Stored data
[Start of section]

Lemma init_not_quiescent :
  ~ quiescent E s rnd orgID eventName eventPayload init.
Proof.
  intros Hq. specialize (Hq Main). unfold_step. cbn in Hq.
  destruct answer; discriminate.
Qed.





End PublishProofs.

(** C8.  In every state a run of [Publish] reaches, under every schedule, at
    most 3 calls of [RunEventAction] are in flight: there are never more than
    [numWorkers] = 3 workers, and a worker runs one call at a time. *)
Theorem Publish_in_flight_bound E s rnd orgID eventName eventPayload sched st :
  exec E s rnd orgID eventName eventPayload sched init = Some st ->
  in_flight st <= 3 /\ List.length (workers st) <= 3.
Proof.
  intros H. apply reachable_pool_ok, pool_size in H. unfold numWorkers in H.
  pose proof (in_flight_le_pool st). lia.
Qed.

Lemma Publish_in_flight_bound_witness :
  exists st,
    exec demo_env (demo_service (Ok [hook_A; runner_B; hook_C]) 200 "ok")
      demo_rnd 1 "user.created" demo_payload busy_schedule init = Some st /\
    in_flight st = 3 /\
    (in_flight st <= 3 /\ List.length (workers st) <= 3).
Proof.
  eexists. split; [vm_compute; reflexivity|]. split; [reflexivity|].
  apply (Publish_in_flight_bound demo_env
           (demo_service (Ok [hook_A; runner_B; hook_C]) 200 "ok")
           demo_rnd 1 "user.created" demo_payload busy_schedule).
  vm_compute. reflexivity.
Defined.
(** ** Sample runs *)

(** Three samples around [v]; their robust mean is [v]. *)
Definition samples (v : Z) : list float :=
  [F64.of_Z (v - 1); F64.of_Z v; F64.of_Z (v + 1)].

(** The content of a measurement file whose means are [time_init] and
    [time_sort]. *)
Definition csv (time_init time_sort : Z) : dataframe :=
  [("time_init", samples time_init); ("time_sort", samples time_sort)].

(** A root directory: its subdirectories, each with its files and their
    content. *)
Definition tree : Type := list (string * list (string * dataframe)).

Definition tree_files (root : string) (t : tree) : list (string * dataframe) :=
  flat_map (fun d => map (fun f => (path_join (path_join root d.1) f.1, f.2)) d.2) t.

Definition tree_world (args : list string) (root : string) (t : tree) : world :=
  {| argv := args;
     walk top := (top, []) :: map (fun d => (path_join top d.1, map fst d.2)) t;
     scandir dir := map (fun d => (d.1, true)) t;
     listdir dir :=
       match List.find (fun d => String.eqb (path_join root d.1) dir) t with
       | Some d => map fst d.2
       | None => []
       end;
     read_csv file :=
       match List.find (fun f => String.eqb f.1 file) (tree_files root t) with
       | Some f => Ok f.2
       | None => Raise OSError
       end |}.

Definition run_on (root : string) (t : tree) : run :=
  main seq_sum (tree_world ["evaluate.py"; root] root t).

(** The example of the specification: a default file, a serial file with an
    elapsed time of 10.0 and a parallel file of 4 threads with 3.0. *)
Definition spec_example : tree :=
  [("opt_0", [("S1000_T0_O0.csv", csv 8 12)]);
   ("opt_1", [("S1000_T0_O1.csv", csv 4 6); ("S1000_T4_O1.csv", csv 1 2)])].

[End of section]
[Start of section]

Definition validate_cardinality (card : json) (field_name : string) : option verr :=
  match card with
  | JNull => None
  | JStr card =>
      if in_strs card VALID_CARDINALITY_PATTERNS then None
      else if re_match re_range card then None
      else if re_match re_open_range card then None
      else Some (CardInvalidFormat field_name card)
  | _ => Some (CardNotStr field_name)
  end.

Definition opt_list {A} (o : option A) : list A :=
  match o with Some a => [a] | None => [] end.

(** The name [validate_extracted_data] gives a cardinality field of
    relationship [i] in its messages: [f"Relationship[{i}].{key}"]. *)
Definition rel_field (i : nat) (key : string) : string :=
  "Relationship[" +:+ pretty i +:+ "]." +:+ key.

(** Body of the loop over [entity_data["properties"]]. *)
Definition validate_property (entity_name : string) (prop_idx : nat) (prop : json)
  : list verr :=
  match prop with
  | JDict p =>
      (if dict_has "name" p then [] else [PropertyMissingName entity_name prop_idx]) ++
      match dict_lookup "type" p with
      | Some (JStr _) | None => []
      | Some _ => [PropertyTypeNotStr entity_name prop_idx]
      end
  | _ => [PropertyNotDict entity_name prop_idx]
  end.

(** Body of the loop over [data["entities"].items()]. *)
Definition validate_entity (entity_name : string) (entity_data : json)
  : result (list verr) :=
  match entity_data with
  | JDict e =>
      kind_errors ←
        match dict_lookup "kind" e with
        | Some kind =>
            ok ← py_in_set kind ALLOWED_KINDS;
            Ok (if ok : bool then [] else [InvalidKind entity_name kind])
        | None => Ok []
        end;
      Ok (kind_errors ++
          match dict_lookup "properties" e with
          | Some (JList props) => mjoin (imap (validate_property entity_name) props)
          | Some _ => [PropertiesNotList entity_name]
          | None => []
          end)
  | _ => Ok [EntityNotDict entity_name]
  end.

[End of section]

(Prompt) For every line above that has "samples" in it, copy the line.

(Answer box)
(** Three samples around [v]; their robust mean is [v]. *)
Definition samples (v : Z) : list float :=
  [("time_init", samples time_init); ("time_sort", samples time_sort)].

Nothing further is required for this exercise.